* **EXERCISE**
In how many lines of the records does the word "logger" appear? Reply with the number and nothing else.

-------- LISTED ENTRIES

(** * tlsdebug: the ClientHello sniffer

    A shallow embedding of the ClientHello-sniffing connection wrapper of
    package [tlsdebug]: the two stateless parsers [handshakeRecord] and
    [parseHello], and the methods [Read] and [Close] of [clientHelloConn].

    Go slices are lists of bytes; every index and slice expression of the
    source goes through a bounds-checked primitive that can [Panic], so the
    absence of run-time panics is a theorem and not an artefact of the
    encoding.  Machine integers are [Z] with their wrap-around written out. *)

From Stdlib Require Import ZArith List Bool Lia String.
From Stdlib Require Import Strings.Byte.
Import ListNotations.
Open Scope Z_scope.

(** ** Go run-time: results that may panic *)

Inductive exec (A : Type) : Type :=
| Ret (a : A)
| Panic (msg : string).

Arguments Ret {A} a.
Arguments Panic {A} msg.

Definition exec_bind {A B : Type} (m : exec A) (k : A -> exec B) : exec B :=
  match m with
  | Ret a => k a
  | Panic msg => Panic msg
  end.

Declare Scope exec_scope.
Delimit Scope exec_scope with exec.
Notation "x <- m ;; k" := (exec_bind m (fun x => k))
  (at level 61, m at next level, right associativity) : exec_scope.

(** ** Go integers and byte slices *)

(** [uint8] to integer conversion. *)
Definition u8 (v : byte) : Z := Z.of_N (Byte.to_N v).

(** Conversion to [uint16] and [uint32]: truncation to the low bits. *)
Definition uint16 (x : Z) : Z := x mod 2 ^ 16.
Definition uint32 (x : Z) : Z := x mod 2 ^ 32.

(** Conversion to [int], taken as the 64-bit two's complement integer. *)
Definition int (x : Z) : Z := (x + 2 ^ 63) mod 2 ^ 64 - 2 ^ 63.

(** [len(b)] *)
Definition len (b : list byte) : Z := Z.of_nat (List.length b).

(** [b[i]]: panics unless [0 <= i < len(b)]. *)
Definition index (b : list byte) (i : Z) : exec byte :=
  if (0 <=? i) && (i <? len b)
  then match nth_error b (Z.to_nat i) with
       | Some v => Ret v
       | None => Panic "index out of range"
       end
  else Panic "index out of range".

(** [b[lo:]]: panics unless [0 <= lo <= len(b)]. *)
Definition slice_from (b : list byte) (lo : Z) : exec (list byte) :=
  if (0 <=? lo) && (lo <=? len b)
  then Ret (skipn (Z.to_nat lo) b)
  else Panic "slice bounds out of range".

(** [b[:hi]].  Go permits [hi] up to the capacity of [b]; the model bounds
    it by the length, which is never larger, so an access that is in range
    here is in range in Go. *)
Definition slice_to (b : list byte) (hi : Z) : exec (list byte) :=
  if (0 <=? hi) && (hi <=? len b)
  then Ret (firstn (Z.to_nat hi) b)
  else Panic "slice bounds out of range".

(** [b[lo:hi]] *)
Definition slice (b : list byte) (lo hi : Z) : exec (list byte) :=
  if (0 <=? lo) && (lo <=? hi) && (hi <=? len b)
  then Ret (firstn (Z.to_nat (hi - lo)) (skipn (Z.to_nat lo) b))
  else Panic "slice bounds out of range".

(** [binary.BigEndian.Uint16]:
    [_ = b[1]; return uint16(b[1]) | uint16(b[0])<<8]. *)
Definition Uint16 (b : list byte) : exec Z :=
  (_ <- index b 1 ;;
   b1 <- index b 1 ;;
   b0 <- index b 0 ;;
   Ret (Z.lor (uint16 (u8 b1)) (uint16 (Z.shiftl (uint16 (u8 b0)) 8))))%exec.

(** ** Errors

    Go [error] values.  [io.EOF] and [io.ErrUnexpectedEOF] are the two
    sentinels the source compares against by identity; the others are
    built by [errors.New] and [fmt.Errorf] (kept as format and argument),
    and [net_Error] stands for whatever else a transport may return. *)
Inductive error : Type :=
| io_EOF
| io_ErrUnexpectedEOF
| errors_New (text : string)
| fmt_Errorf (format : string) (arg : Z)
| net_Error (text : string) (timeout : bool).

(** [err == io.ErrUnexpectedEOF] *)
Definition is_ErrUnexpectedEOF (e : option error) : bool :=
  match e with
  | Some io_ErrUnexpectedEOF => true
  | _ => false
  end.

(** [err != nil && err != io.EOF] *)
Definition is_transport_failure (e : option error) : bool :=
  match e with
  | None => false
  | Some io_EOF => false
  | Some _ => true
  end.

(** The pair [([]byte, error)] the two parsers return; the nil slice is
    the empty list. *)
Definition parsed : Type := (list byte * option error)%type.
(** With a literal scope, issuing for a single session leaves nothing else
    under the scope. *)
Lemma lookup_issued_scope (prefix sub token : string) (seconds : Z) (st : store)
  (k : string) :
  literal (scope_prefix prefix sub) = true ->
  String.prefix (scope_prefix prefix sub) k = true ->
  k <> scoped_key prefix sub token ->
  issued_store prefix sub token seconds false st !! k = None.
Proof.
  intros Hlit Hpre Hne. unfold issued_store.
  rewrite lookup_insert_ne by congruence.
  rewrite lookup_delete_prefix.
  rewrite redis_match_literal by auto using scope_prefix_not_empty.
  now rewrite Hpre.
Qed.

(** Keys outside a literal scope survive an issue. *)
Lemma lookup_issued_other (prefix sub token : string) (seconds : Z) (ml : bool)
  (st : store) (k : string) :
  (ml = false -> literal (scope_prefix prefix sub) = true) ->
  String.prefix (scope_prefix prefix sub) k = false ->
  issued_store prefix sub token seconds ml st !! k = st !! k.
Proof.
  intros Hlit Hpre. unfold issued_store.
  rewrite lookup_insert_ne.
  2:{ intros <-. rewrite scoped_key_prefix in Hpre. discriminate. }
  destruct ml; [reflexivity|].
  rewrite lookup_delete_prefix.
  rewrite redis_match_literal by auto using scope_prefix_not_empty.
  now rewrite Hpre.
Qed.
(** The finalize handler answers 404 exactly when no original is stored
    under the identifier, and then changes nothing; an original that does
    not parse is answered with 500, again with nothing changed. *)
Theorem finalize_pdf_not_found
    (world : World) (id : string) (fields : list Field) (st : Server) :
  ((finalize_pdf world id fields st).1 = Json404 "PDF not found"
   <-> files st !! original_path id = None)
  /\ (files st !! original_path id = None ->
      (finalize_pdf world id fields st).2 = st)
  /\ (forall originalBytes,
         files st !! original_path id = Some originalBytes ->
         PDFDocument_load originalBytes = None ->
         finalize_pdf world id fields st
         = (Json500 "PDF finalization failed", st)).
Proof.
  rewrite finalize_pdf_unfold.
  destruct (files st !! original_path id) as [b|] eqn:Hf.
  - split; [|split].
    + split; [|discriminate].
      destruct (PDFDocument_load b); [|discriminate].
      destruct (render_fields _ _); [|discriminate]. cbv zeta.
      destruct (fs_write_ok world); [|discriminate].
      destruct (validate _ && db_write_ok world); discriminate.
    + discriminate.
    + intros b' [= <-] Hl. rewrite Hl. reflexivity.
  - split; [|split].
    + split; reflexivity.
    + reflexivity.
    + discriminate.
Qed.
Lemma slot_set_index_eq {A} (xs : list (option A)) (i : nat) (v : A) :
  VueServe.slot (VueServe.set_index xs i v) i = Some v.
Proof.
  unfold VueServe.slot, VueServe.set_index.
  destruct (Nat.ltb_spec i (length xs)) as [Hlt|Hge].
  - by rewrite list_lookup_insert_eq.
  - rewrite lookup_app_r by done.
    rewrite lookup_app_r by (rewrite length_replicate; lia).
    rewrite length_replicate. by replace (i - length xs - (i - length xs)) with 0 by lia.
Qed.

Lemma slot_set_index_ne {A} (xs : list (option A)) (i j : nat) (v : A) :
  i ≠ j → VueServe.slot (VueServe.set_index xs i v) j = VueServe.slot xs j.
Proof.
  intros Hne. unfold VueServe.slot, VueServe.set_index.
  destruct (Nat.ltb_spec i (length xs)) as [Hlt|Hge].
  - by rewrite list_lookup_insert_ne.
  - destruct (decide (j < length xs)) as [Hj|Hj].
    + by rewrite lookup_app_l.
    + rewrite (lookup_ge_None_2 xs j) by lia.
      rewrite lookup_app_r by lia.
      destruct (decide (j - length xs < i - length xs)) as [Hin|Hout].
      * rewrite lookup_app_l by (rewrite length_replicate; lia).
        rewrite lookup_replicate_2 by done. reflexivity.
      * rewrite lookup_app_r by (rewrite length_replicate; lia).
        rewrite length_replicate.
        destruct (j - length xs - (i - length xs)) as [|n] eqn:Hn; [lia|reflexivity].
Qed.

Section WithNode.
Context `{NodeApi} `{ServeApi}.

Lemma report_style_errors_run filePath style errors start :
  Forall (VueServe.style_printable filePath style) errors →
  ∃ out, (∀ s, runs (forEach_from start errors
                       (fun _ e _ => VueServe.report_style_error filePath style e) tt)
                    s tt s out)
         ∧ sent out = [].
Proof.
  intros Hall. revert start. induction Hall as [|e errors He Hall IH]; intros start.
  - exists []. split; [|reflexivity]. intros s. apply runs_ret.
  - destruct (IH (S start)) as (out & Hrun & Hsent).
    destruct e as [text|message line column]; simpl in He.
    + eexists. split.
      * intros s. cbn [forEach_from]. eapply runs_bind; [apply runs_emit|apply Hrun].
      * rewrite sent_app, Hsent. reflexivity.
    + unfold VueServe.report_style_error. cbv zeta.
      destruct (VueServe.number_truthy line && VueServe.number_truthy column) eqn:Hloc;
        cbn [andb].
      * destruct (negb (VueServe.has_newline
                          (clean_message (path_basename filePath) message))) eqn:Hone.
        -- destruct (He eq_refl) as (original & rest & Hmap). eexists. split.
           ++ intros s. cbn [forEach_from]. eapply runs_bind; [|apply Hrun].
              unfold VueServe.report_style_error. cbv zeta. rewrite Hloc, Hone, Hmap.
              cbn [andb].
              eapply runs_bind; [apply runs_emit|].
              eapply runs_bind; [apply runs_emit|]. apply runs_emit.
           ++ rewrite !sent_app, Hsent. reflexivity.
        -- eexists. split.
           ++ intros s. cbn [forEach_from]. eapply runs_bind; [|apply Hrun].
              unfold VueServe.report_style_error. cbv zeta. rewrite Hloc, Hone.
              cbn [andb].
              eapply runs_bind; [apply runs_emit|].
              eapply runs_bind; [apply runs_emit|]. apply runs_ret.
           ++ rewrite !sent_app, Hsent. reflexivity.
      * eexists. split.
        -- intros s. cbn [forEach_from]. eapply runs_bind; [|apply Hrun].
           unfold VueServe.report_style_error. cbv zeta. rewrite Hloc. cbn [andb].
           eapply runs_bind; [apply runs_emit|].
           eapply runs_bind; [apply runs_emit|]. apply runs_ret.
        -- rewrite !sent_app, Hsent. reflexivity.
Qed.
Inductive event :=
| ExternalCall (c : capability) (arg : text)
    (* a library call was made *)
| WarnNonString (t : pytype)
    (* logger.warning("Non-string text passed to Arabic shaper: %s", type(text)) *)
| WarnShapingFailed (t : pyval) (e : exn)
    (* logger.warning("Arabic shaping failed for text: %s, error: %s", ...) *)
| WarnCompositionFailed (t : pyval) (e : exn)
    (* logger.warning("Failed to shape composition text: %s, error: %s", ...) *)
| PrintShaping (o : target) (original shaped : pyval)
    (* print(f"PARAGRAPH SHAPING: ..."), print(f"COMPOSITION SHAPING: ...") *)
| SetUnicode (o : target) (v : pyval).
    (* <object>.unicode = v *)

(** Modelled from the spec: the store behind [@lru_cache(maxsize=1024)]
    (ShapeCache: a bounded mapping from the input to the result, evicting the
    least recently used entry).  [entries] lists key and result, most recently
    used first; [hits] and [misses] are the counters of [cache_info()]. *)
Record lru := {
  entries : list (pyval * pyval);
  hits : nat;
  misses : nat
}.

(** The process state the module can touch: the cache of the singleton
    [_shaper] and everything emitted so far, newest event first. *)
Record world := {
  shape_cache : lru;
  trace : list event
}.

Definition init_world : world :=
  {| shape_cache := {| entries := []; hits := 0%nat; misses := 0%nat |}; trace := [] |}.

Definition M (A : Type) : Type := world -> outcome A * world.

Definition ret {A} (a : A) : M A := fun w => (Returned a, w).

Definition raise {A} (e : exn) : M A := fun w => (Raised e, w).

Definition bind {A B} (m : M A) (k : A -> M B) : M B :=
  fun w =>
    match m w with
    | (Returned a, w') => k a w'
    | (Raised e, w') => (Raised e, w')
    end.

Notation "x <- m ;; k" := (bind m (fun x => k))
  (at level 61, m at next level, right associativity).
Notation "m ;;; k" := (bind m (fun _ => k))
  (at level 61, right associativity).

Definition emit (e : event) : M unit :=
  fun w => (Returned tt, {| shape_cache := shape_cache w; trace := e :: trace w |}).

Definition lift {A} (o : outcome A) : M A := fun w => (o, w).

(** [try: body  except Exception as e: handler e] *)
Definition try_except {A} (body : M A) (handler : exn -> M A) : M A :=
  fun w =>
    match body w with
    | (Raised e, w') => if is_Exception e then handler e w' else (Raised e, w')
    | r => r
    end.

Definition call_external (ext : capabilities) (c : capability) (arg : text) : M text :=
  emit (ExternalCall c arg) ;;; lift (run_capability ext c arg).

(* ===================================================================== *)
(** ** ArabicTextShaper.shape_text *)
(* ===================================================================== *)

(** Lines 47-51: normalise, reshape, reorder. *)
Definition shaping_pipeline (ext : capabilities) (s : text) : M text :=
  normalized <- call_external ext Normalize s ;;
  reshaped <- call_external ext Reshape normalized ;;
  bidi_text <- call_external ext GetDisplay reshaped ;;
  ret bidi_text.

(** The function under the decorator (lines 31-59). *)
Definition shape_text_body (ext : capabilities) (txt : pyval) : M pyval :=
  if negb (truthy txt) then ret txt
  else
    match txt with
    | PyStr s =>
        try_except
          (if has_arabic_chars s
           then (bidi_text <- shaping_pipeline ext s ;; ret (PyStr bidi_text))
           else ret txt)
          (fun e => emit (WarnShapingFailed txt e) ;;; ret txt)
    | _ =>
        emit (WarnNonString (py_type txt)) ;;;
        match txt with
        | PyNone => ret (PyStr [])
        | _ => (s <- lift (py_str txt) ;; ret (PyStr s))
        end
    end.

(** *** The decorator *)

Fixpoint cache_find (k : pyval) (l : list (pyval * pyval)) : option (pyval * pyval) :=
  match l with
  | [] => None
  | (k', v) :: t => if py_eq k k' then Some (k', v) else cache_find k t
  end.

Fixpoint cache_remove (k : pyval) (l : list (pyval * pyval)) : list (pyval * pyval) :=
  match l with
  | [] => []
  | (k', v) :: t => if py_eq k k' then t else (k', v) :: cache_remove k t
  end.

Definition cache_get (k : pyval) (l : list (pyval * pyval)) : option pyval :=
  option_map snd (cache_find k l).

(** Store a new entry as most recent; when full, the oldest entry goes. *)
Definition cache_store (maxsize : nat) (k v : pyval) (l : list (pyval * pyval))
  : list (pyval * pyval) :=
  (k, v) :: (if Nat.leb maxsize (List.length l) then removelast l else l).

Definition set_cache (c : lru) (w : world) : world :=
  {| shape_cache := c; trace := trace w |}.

----------------

* **PROBLEM SOLUTION**
3